▶ [ASSIGNMENT]:
Go through the data and copy each line where the word "them" shows up.

▶ [ENTRIES SHOWN]:

(* ===== verification/Prelude.v ===== *)
(** * Verification of the Deepwyrm kernel

    Deepwyrm is a capability microkernel in Rust.  Its authorities are plain
    data structures over fixed arrays, with fallible methods on [&mut self]
    and assertions on broken invariants; this development translates them
    into Rocq functions and proves what makes them correct.

    ** The program and its parts

    A process names kernel objects by handles; its handle table maps a handle
    to a reference with rights.  The object registry counts the references to
    every object and says when the last is gone; the owner of the object's
    payload (channels, events, Timers) then finalizes it.  Channels carry
    bytes and handles between processes, and hold references to what is
    queued.  Threads that wait are registered with the object they wait for,
    and the operation that changes its signals takes them out as wakes.
    Timers are signalled when their deadline passes: they register it with
    the live time service, whose interrupt on the bootstrap CPU hands due
    deadlines back.  The scheduler gives the CPUs threads to run, places and
    migrates those that are runnable and suspends those that block; a blocked
    operation has a generation in a ledger, and of the signals, wakes,
    deadlines and terminations that race for it the first to claim it wins.
    A CPU takes part once its carrier is admitted.  The operations of a
    process pass a gate, which closes when it exits.  The physical frame
    allocator owns the memory the boot loader left free.

    ** How Rust is translated

    A [u32] or [u64] is a [Z] with its width written out at every operation
    ([checked_add], [try_from], [truncate], ...); a [usize] index is a [nat].  A
    method on a receiver of type [S] is a computation [M S E A]: from a state,
    it returns a value or an error together with the state left behind, or
    panics ([expect], [assert!], indexing out of range).  [wp] is total
    correctness: no panic, and a postcondition for either result; [wlp] is the
    same without excluding the panic, for code that halts the machine on
    purpose.  A move-only token is a record, and that tokens are neither
    forged nor copied is a ledger, a multiset of the tokens outstanding.  A
    method behind a lock is atomic; where the source lets a lock go in the
    middle of an operation, each critical section is a definition of its own
    and they interleave.  [debug_assert!] is not modelled: release builds do
    not have it.

    ** The files

    Sources are under [src/], those of the kernel under [src/kernel/src/].

    - [Prelude]: this header, machine integers, the monad, [wp], [wlp] and
      their rules, shared lemmas.
    - [Abi]: [abi/generated/deepwyrm_abi.rs], the rights, object types and
      signals and the masks of each object type, and [handle/rights.rs], the
      checks of rights.
    - [Object]: [object/mod.rs], the object registry.  [ObjectFacts] relates
      it to the lifecycle of a slot, [ObjectLedger] to the ledger of
      outstanding tokens and states the contract [RegistryContract] its
      clients use, [ObjectTheorems] has the claims.
    - [HandleTable]: [handle/table.rs], the table, its reservations and every
      guard.  [HandleProtocol] is its abstract specification, an
      event-labelled step relation on slots, with the invariants of that
      protocol; [HandleFacts] and [HandleMoves] prove that the operations
      follow it; [HandleOwnership] couples the table to the registry through
      [RegistryContract]; [HandleSystem] shows every operation safe;
      [HandleTheorems] has the claims.
    - [Wait]: [wait/mod.rs], the wait registry and the events.  [WaitFacts]
      and [WaitTheorems] are about the registry, [EventFacts] and
      [EventTheorems] about events with their waiters and references.
    - [Channel]: [ipc/mod.rs], the payload pool, the byte queues and the
      channel authority.  [ChannelQueue] and [ChannelFacts] specify the
      parts; [ChannelCycle] the search for queue cycles; [ChannelInvariant]
      the invariant of the authority, which [ChannelWaits], [ChannelSend],
      [ChannelClose] and [ChannelCreate] show kept by each operation; [ChannelMessages] composes the halves of a send
      and of a receive; [ChannelSystem] adds the registry and the waiters;
      [ChannelMailbox] is the specification; [ChannelTheorems] and
      [ChannelReservations] have the claims.
    - [Physical]: [memory/physical.rs], ranges and the frame allocator.
      [PhysicalFacts] shows its array routines to be list operations and,
      with [PhysicalUpdates], what they do to the addresses covered, [PhysicalPool] what the allocator starts from,
      [PhysicalSystem] its clients; [PhysicalTheorems] has the claims.
    - [Clock]: [time/pm_timer.rs], [time/service.rs], [time/init_state.rs] and
      the one-shot counts of [time/deadline.rs]; claims in [ClockTheorems].
    - [Deadline]: [time/deadline.rs] and [time/arbiter.rs].  [DeadlineFacts]
      specifies the queue by the keys it has issued; claims in
      [DeadlineTheorems].
    - [Timer]: [time/timer.rs], one definition per critical section, composed
      into the operations.
    - [LiveTime]: [time/live.rs], the state of the time service, arming the
      hardware and the deadline authority Timers use.  [LiveTimeFacts] and
      [LiveTimeTheorems] show what the hardware is armed for.
    - [TimerContract]: what Timers rely on, the documented behaviour of the
      trait [TimerDeadlineAuthority], as the classes [DeadlineService] and
      [DeadlineContract].  [TimerFacts] specifies the critical sections,
      [TimerSystem] interleaves them with interrupts, dispatch and waiters
      and has the invariant of that world, kept by [TimerSteps]
      and [TimerAdvance], all against the contract.  [LiveTimer] is the
      instance of the contract by the kernel's own deadlines, on every CPU
      but the bootstrap CPU; [TimerTheorems] has the claims.
    - [Cpu]: [cpu.rs], the CPU indices and arrays with a cell for each.
    - [Gate]: [task/mod.rs] and [task/authority.rs], the operation gate of a
      process and its lifecycle; [GateFacts] specifies it.
    - [Blocked]: [task/blocked_operation.rs], the ledger of blocked operations
      and the owner of one.  [BlockedFacts] and [BlockedMoves] specify its
      methods, [BlockedSystem] couples it to the gate and to all who claim;
      [BlockedTheorems] has the claims.
    - [AtomicWait]: [atomic_wait.rs], the index of waiters by word and the
      registry of suspended operations.  [AtomicFacts] specifies the index as
      a queue for each word, [AtomicTheorems] has the claims.
    - [Scheduler]: [task/scheduler.rs], the state and the methods of
      [SchedulerState], its accounting and its checks.  [SchedulerOps]: the
      methods of [CooperativeScheduler], in [BootstrapAdapters] those for
      callers that know one CPU.  [Carrier]:
      [task/scheduler/carrier_admission.rs].  Each method holds the lock of
      the scheduler, so that the CPUs' calls are one sequence.
    - [SchedulerSpec]: the calls, the abstract life of a thread ([permits])
      and of a carrier ([admits]).  [SchedulerFacts] specifies the table of
      entries, [SchedulerInvariant] is the invariant and shows that it implies
      the checks the kernel asserts, [SchedulerMoves] and [SchedulerSteps] say
      what keeps its parts, [SchedulerCalls], [SchedulerSwitches] and
      [CarrierFacts] show it kept by each method; [SchedulerTheorems] and
      [SchedulerPolicy] (placement, migration, dispatch, the completion of
      switches and the adapters) have the claims.

    ** What the theorems show

    Objects: the registry refines its lifecycle; its counts are the numbers of
    tokens outstanding; identities are fresh and never come back.

    Handles: through any interleaving no operation panics and the books
    balance; what a handle resolves to is a living object of its type with
    rights compatible with it; a closed or sent handle is dead for ever;
    neither a move nor a duplicate creates rights; reservations are honoured,
    or given back (but for one leak, proved); an aborted send restores the
    table; draining is complete.

    Waiting and events: a signal wakes each waiting thread once, pins are
    conserved, no wakeup is lost, and finalization always completes.

    Channels: the rings and their pool implement mailboxes; nothing leaks and
    nothing panics, also when reservations interleave; no wakeup is lost; the
    search for cycles is exact and terminates; finalization completes; a
    worn-out payload slot hides free ones (proved).

    Physical memory: the allocator starts from exactly the frames it should,
    never loses one or hands one out twice, is first fit, and freeing undoes
    allocation.

    Time: the clock is exact as long as it is sampled every half wrap; the
    deadline queue is a finite map; the count left in the hardware covers
    every pending deadline whatever interferes.  Timers fire neither early
    nor never, whatever operations overlap, where the contract holds; no
    transition is lost track of; and the sections that interleave are the
    operations.  On the bootstrap CPU the authority can fail after it has
    committed, which the contract forbids, and a Timer can then fire early
    (proved).

    Blocking: no block is won twice, and its owner completes it in the name of
    its winner; a process whose gate is closed and whose ledger is empty
    stays drained; waiters for a word form a queue which a wake serves from
    its head, and none is lost.

    Scheduling: whatever is called, the scheduler does not panic and its own
    checks pass; each thread lives as specified and is in one place; a CPU
    enters the placement mask only along the protocol of admission (but a
    ticket used again marks an admitted carrier as failed without taking it
    out, proved); threads are placed by the documented order, an idle CPU
    takes the oldest work there is for it, a rebalancing pull improves the
    balance, a pull that is given up leaves no trace, and a switch that was
    decided on can always be completed.

    ** Bounds and fuel

    Loops over slots or bounded batches are structural.  The others carry
    fuel that is proved enough: the cycle search visits each endpoint of each
    pair once, and is given one turn more than there are endpoints; draining a
    queue is given one turn more than its depth; the insertion search and
    [subtract] are given one turn more than there are free ranges.  The eight
    attempts of [reconcile_bsp_hardware_arm] are the source's own bound; each
    is given what happens around it, so that interference is arbitrary.
    [finish 4] follows a Timer operation to its end, which takes at most four
    sections.  The table theorems assume a permit counter at least
    [DW_CHANNEL_MAX_HANDLES] below [2^64]; the code panics when the counter is
    spent.  A wake of a word is given one turn more than the index has slots,
    as each turn frees one.  The scheduler theorems are about fewer than
    [2^60] calls: each advances a counter or a generation by at most sixteen,
    and the code panics when an accounting counter of 64 bits is spent.
    Tables have fewer than [2^64] slots, as [usize] has 64 bits.

    ** Not modelled

    Of tasks: creation, threads, groups, exceptions, execution and
    termination, beyond the gate of a process.  Of the scheduler: what only
    tests and evidence builds have, the trace and the liveness diagnostics.
    The wait engine and the transactions of atomic waits, which compose the
    scheduler, the ledger, the registries and the time service; memory
    objects and address regions; the boot memory map and frame roles over the
    frame allocator; boot validation; devices; the handle service, finalizer
    dispatch and the argument decoding of the system calls.  Of the time
    service: initialization, calibration, interprocessor interrupts, the
    binding of wake and expiry targets and the publication of collected
    wakes.  Register access, page-table writes, the implementation of locks
    and the host tools are out of scope. *)

From stdpp Require Import base tactics list gmap gmultiset.
From Stdlib Require Import ZArith Lia.

Declare Scope kernel_scope.
Delimit Scope kernel_scope with kernel.
Local Open Scope Z_scope.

▶ [TASK OUTPUT]:
    and assertions on broken invariants; this development translates them
    into Rocq functions and proves what makes them correct.
    and the operation that changes its signals takes them out as wakes.
      [TimerSystem] interleaves them with interrupts, dispatch and waiters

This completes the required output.